WHAT THE EXERCISE ASKS:
From the entries below, return only the lines starting at the one that contains "exists s', open_outcome" and ending at the one that contains "destruct E as (c & E & Hp & Hr0).", exactly as they stand.

[Dataset items]
*-*-*
Lemma open_ok s ch path init name flags mode d di : vfs_inv s ch -> is_Some (root_dentry s) ->
  components path = init ++ [name] -> Forall (fun x => x <> 0) path -> room (2 * length init + 5) s = true ->
  walk (fs s) ch (root_of s) init = Some d -> inodes (fs s) !! d = Some di -> S_ISDIR (r_mode di) = true ->
  exists s', open_outcome s s' ch d name flags mode (vfs_open s path flags mode).
Proof using Type*.
  intros I Hroot Hc Hz Hr Hw Hdi Hdir.
  destruct (lookup_parent_ok s ch path init name 5 I Hroot Hc Hr) as (s0 & I0 & X0 & E). rewrite Hw in E.
  destruct E as (c & E & Hp & Hr0).
  destruct (open_step s s0 ch path c d name 3 flags mode) as (p & a & s2 & r & Hst & T & Hk & Eo); try done.
  { intros ->. by destruct init. }
  assert (forall s' res, open_outcome s0 s' ch d name flags mode res -> open_outcome s s' ch d name flags mode res) as Hx
    by (intros s' res; by apply open_outcome_ext).
  rewrite Eo. clear Eo. destruct (decide (first_named (fs s0) name (ch d) = 0)) as [Ht|Ht].
  - destruct (tg_found _ _ _ _ _ _ _ T) as [[_ ->]|(? & ? & _)]; [|done]. cbn [is_null].
    destruct (Z.land flags O_CREAT =? 0) eqn:Ec.
    + destruct (target_drop _ _ _ _ _ _ _ T) as (s3 & Ef & I3 & X3 & _). exists s3. apply Hx. unfold open_outcome.
      rewrite decide_True by done. by rewrite Ef, Ec.
    + assert (inodes (fs s2) !! d = Some di) as Hd2.
      { by rewrite (ex_inodes _ _ (tg_ext _ _ _ _ _ _ _ T)), (ex_inodes _ _ X0). }
      destruct (open_create s0 s2 ch d name a p flags mode di T Hst Hd2 Hdir (components_names _ _ _ Hc Hz) Hk)
        as (v & ret & ino & g & s3 & Hv & [o Hop] & Ecr & -> & Esi & c' & w & f & s' & Eod & L & Hrd & Hfl & O & Hc' & Hpv & Hfop).
      exists s'. apply Hx. unfold open_outcome. rewrite decide_True by done. rewrite Ec.
      rewrite Hv, bind_ok, Hop. cbn [of_option]. rewrite bind_ok, Ecr, bind_ok. cbv beta iota zeta. cbn [negb Z.eqb].
      rewrite Esi, bind_ok, Eod. exists f, a, w, c', s2, s3. split; [done|]. split; [apply T|]. done.
  - destruct (open_found s2 s0 ch d name a r flags mode T (room_mono 1 3 _ ltac:(lia) Hk) Ht)
      as (Hn & c' & f & s' & Hc' & Eod & O).
    rewrite Hn. exists s'. apply Hx. unfold open_outcome. rewrite decide_False by done. exists f, a, c', s2.
    split; [done|]. split; [done|]. split; [apply T|done].
Qed.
*-*-*
TASK OUTPUT:
  exists s', open_outcome s s' ch d name flags mode (vfs_open s path flags mode).
Proof using Type*.
  intros I Hroot Hc Hz Hr Hw Hdi Hdir.
  destruct (lookup_parent_ok s ch path init name 5 I Hroot Hc Hr) as (s0 & I0 & X0 & E). rewrite Hw in E.
  destruct E as (c & E & Hp & Hr0).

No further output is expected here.